Brahms’ Deutsche Requiem

Last night my husband and I acquired free tickets to Brahms’ Deutsche Requiem at the Sage, Gateshead, performed by the Royal Northern Sinfonia and Choir. The programme also included the work ‘Requiem’ by the Japanese composer Takemitsu. Having never seen a live performance of the Brahms – though having written much about the music – I was struck by the two soloists. They were not only physically isolated from the rest of the voices (being at the front of the stage whilst the choir was high up behind the orchestra) but they were musically isolated, not really interacting. A long time seemed to pass before the soloists were called upon. When the male voice enters, it sounds very much like a bereaved Brahms pleading for a purpose in life through his grief.

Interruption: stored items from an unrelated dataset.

(** The places where a run can end, with what was met on the way. *)
Inductive stage (env : environment) (cfg : config) (publish_now : bool)
    : run -> Prop :=
| stage_config :
    failed_checks cfg (path_exists env) <> 0 ->
    stage env cfg publish_now
      (Run (Exited 1) GeminiSummarizer.fresh TypefullyPublisher.initial)
| stage_cookies (e : exn) :
    failed_checks cfg (path_exists env) = 0 ->
    Web3AlertsScraper.__init__ (files env) (COOKIES_PATH cfg) = Raises e ->
    stage env cfg publish_now
      (Run (Exited 1) GeminiSummarizer.fresh TypefullyPublisher.initial)
| stage_fetch (scraper : Web3AlertsScraper.scraper) (e : exn) :
    failed_checks cfg (path_exists env) = 0 ->
    Web3AlertsScraper.__init__ (files env) (COOKIES_PATH cfg) = Returns scraper ->
    Web3AlertsScraper.get_latest_projects
      (Web3AlertsScraper.get_new_projects scraper (web env) None)
      (PROJECTS_COUNT cfg) = Raises e ->
    stage env cfg publish_now
      (Run (Exited 1) GeminiSummarizer.fresh TypefullyPublisher.initial)
| stage_nothing (scraper : Web3AlertsScraper.scraper) :
    failed_checks cfg (path_exists env) = 0 ->
    Web3AlertsScraper.__init__ (files env) (COOKIES_PATH cfg) = Returns scraper ->
    Web3AlertsScraper.get_latest_projects
      (Web3AlertsScraper.get_new_projects scraper (web env) None)
      (PROJECTS_COUNT cfg) = Returns [] ->
    stage env cfg publish_now
      (Run Completed GeminiSummarizer.fresh TypefullyPublisher.initial)
| stage_publish (scraper : Web3AlertsScraper.scraper)
    (latest records : list project) (st : GeminiSummarizer.state)
    (result : TypefullyPublisher.PublishResult)
    (sent : TypefullyPublisher.state) :
    failed_checks cfg (path_exists env) = 0 ->
    Web3AlertsScraper.__init__ (files env) (COOKIES_PATH cfg) = Returns scraper ->
    Web3AlertsScraper.get_latest_projects
      (Web3AlertsScraper.get_new_projects scraper (web env) None)
      (PROJECTS_COUNT cfg) = Returns latest ->
    latest <> [] ->
    GeminiSummarizer.summarize_projects
      (GeminiSummarizer.__init__ (genai env) (GEMINI_API_KEY cfg) (GEMINI_MODEL cfg))
      (seq 0 (length latest)) (SUMMARY_MAX_WORDS cfg) (allocate latest)
    = (Returns (seq 0 (length latest)), st) ->
    records = map (GeminiSummarizer.deref st) (seq 0 (length latest)) ->
    Forall2 (fun d d' => same_but_summary d d' /\ is_Some (summary d'))
            latest records ->
    TypefullyPublisher.publish (py_repr env)
      (TypefullyPublisher.__init__ (default EmptyString (TYPEFULLY_API_KEY cfg))
         (TYPEFULLY_HOURS_DELAY cfg) (PUBLISH_HOUR_SGT cfg) publish_now)
      (typefully env) (clock env)
      (Main.format_tweet (wall_clock env) records)
      TypefullyPublisher.initial
    = (Returns result, sent) ->
    stage env cfg publish_now
      (Run (if TypefullyPublisher.success result then Completed else Exited 1)
           st sent).
(** * Review normalization, indexing and filtered retrieval

    A shallow embedding of the review pipeline of the [liquide] package:
    - [services/embedding_service.py]  (payload extraction, normalization,
      ingestion),
    - [services/qdrant_service.py]     (point ids, upsert, filter building,
      similarity query),
    - [services/search_review_service.py] (the query engine and its
      second-pass date filter).

    Python values are an inductive type [pyval]; a Python function that may
    raise returns [res A], with the exception class as the error.  Library
    capabilities whose behaviour is fixed outside the repository (ISO and
    [strptime] date parsing, [repr] of floats and containers, the host's
    local-time lookup, the embedding model and the nearest-neighbour engine)
    are fields of the classes [PyRuntime] and [VectorEngine]; [float()],
    [int()], [str.strip], [str.lower] and [hashlib.md5] are modelled in
    full on ASCII text.

    Text is restricted to 7-bit ASCII, where characters, code points and
    UTF-8 bytes coincide. *)

From Stdlib Require Import ZArith String Ascii List Bool Lia DecimalString.
From stdpp Require Import base gmap strings list.

Local Open Scope string_scope.
Local Open Scope list_scope.
Local Open Scope Z_scope.

(* ===================================================================== *)
(** ** Exceptions and results *)
(* ===================================================================== *)

Inductive exn :=
| ValueError | TypeError | AttributeError | IndexError | OverflowError.

Inductive res (A : Type) :=
| Ok (a : A)
| Raise (e : exn).
Arguments Ok {A} a.
Arguments Raise {A} e.

#[global] Instance res_ret : MRet res := fun A a => Ok a.
#[global] Instance res_bind : MBind res := fun A B f m =>
  match m with Ok a => f a | Raise e => Raise e end.
#[global] Instance res_fmap : FMap res := fun A B f m =>
  match m with Ok a => Ok (f a) | Raise e => Raise e end.

(* ===================================================================== *)
(** ** Floats (binary64)

    A finite double is the dyadic number [m * 2^e]; the sign of zero is not
    tracked.  [round_b64] is round-to-nearest, ties-to-even, of an exact
    non-negative rational. *)
(* ===================================================================== *)

Inductive pyfloat :=
| FNan
| FInf (neg : bool)
| FFin (m e : Z).
Lemma get_delivery_by_id_frame id db r db' :
  Delivery.get_delivery_by_id id db = (r, db') -> deliveries db' = deliveries db /\ published db' = published db /\ redis_up db' = redis_up db.
Proof.
  unfold Delivery.get_delivery_by_id, try_except, bind, store_op, gets, ret, raise.
  intros Hm. repeat case_match; simplify_eq; simpl; auto.
Qed.

Lemma get_delivery_by_id_found_valid id db d :
  Py.objectid_is_valid id = true -> existsb (String.eqb "deliveries.find_one") (faults db) = false ->
  deliveries db !! id = Some d ->
  Delivery.get_delivery_by_id id db = (inr (Some d), add_query "deliveries.find_one" db).
Proof.
  intros Hv Hf Hd. unfold Delivery.get_delivery_by_id. rewrite Hv. simpl.
  unfold try_except, bind, store_op, gets. rewrite Hf. simpl. now rewrite Hd.
Qed.

(** X1: for a well-formed id of an existing delivery whose courier is not [courier_id], [update_courier_location] raises the 403 "Courier not assigned to this delivery." and writes and publishes nothing. *)
Theorem update_courier_location_unassigned_forbidden now isoformat delivery_id courier_id loc ts db d :
  Py.objectid_is_valid delivery_id = true ->
  existsb (String.eqb "deliveries.find_one") (faults db) = false ->
  deliveries db !! delivery_id = Some d ->
  Delivery.courier_assigned d courier_id = false ->
  exists db', Delivery.update_courier_location now isoformat delivery_id courier_id loc ts db =
              (inl (HTTPException 403 "Courier not assigned to this delivery."), db') /\
              deliveries db' = deliveries db /\ published db' = published db.
Proof.
  intros Hv Hf Hd Hc. unfold Delivery.update_courier_location, bind at 1.
  rewrite (get_delivery_by_id_found_valid _ _ _ Hv Hf Hd), Hc. simpl.
  eexists; split; [reflexivity | split; reflexivity].
Qed.

(** X2: for a well-formed id of an existing delivery assigned to [courier_id] whose status is not picking_up, in_transit, near_destination or failed_attempt, [update_courier_location] raises [InvalidDeliveryStatusError] for "update location" and writes and publishes nothing. *)
Theorem update_courier_location_status_gate now isoformat delivery_id courier_id loc ts db d :
  Py.objectid_is_valid delivery_id = true ->
  existsb (String.eqb "deliveries.find_one") (faults db) = false ->
  deliveries db !! delivery_id = Some d ->
  Delivery.courier_assigned d courier_id = true ->
  ~ In (d_current_status d) Delivery.location_update_statuses ->
  exists db', Delivery.update_courier_location now isoformat delivery_id courier_id loc ts db =
              (inl (InvalidDeliveryStatusError delivery_id (delivery_status_value (d_current_status d))
                      "update location"), db') /\
              deliveries db' = deliveries db /\ published db' = published db.
Proof.
  intros Hv Hf Hd Hc Hs. unfold Delivery.update_courier_location, bind at 1.
  rewrite (get_delivery_by_id_found_valid _ _ _ Hv Hf Hd), Hc.
  destruct (existsb (delivery_status_eqb (d_current_status d)) Delivery.location_update_statuses) eqn:E.
  - apply status_eqb_in in E. contradiction.
  - simpl. eexists; split; [reflexivity | split; reflexivity].
Qed.

(** X3: whenever [update_courier_location] raises, the deliveries are unchanged and nothing is published. *)
Theorem update_courier_location_failure_writes_nothing now isoformat delivery_id courier_id loc ts db e db' :
  Delivery.update_courier_location now isoformat delivery_id courier_id loc ts db = (inl e, db') ->
  deliveries db' = deliveries db /\ published db' = published db.
Proof.
  unfold Delivery.update_courier_location, bind at 1.
  destruct (Delivery.get_delivery_by_id delivery_id db) as [r1 db1] eqn:G.
  apply get_delivery_by_id_frame in G as (G1 & G2 & _).
  rewrite <- G1, <- G2.
  destruct r1 as [e1 | [d|]]; [intros H; inversion H; subst; auto| |intros H; inversion H; subst; auto].
  destruct (Delivery.courier_assigned d courier_id); cbn [negb]; [|intros H; inversion H; subst; auto].
  destruct (existsb _ _); cbn [negb]; [|intros H; inversion H; subst; auto].
  unfold Delivery.update_delivery, try_except, bind, store_op, publish_websocket_update,
    publish, bind, raise, ret, gets.
  intros Hm. repeat (case_match; cbv beta in *); simplify_eq; simpl; auto.
Qed.

(** X4: a successful [update_courier_location] found the delivery, with [courier_id] assigned and a location-update status; it stores the delivery with the new location and [updated_at] set to the repository's clock, returns it, and publishes one [delivery_location_update] for the client when Redis is up. *)
Theorem update_courier_location_success now isoformat delivery_id courier_id loc ts db upd db' :
  Delivery.update_courier_location now isoformat delivery_id courier_id loc ts db = (inr upd, db') ->
  exists d, deliveries db !! delivery_id = Some d /\
    Delivery.courier_assigned d courier_id = true /\
    In (d_current_status d) Delivery.location_update_statuses /\
    upd = with_location d loc now /\
    deliveries db' = <[delivery_id := upd]> (deliveries db) /\
    published db' = ((if redis_up db
                      then [location_update_message (d_client_profile_id d) delivery_id loc (isoformat ts)]
                      else []) ++ published db)%list.
Proof.
  unfold Delivery.update_courier_location, bind at 1.
  destruct (Delivery.get_delivery_by_id delivery_id db) as [r1 db1] eqn:G.
  destruct r1 as [e1 | [d|]]; [intros H; inversion H| |intros H; inversion H].
  assert (Hv : Py.objectid_is_valid delivery_id = true /\ deliveries db !! delivery_id = Some d).
  { revert G. unfold Delivery.get_delivery_by_id, try_except, bind, store_op, gets, ret, raise.
    destruct (Py.objectid_is_valid delivery_id); simpl; [|intros H; inversion H].
    intros Hm. repeat case_match; simplify_eq; auto. }
  destruct Hv as [Hv Hd].
  apply get_delivery_by_id_frame in G as (G1 & G2 & G3).
  destruct (Delivery.courier_assigned d courier_id) eqn:C; cbn [negb]; [|intros H; inversion H].
  destruct (existsb _ _) eqn:S; cbn [negb]; [|intros H; inversion H].
  unfold Delivery.update_delivery, try_except, bind, store_op, publish_websocket_update,
    publish, bind, raise, ret, gets.
  rewrite Hv. cbn [negb].
  apply status_eqb_in in S.
  intros Hm. repeat (case_match; cbv beta in *); simplify_eq.
  all: match goal with
       | Hl : deliveries (add_query ?q ?x) !! _ = Some _ |- _ =>
           change (deliveries (add_query q x)) with (deliveries x) in Hl;
           rewrite G1, Hd in Hl; injection Hl as <-
       end.
  all: exists d; split; [exact Hd|]; split; [exact C|]; split; [exact S|]; split; [reflexivity|].
  all: unfold add_published, set_deliveries, add_query; cbn [deliveries published];
       rewrite ?G1, ?G2; split; try reflexivity.
  all: exfalso; cbn [redis_up set_deliveries add_query] in *; congruence.
Qed.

In the next movement, it is all too easy to read the female solo voice as Brahms’ mother’s – singing to comfort ‘as one is comforted by his mother’. The fact that one stands up to sing, sings and sits back down followed by the other doing the same, and back to the first, left me willing them to sing together (despite the fact I knew this didn’t happen in the music). It is unsatisfying, but it perhaps reflects the fact that Brahms could no longer sing with his late mother. Does this reflect the fact that death can only ever happen on an individual level? That death is always isolating?

There is a lot in my PhD about the move of the Requiem to the personal level from the institutional during the Romantic era. Interpreting Brahms’ Requiem in the way I have here makes it all the more personal.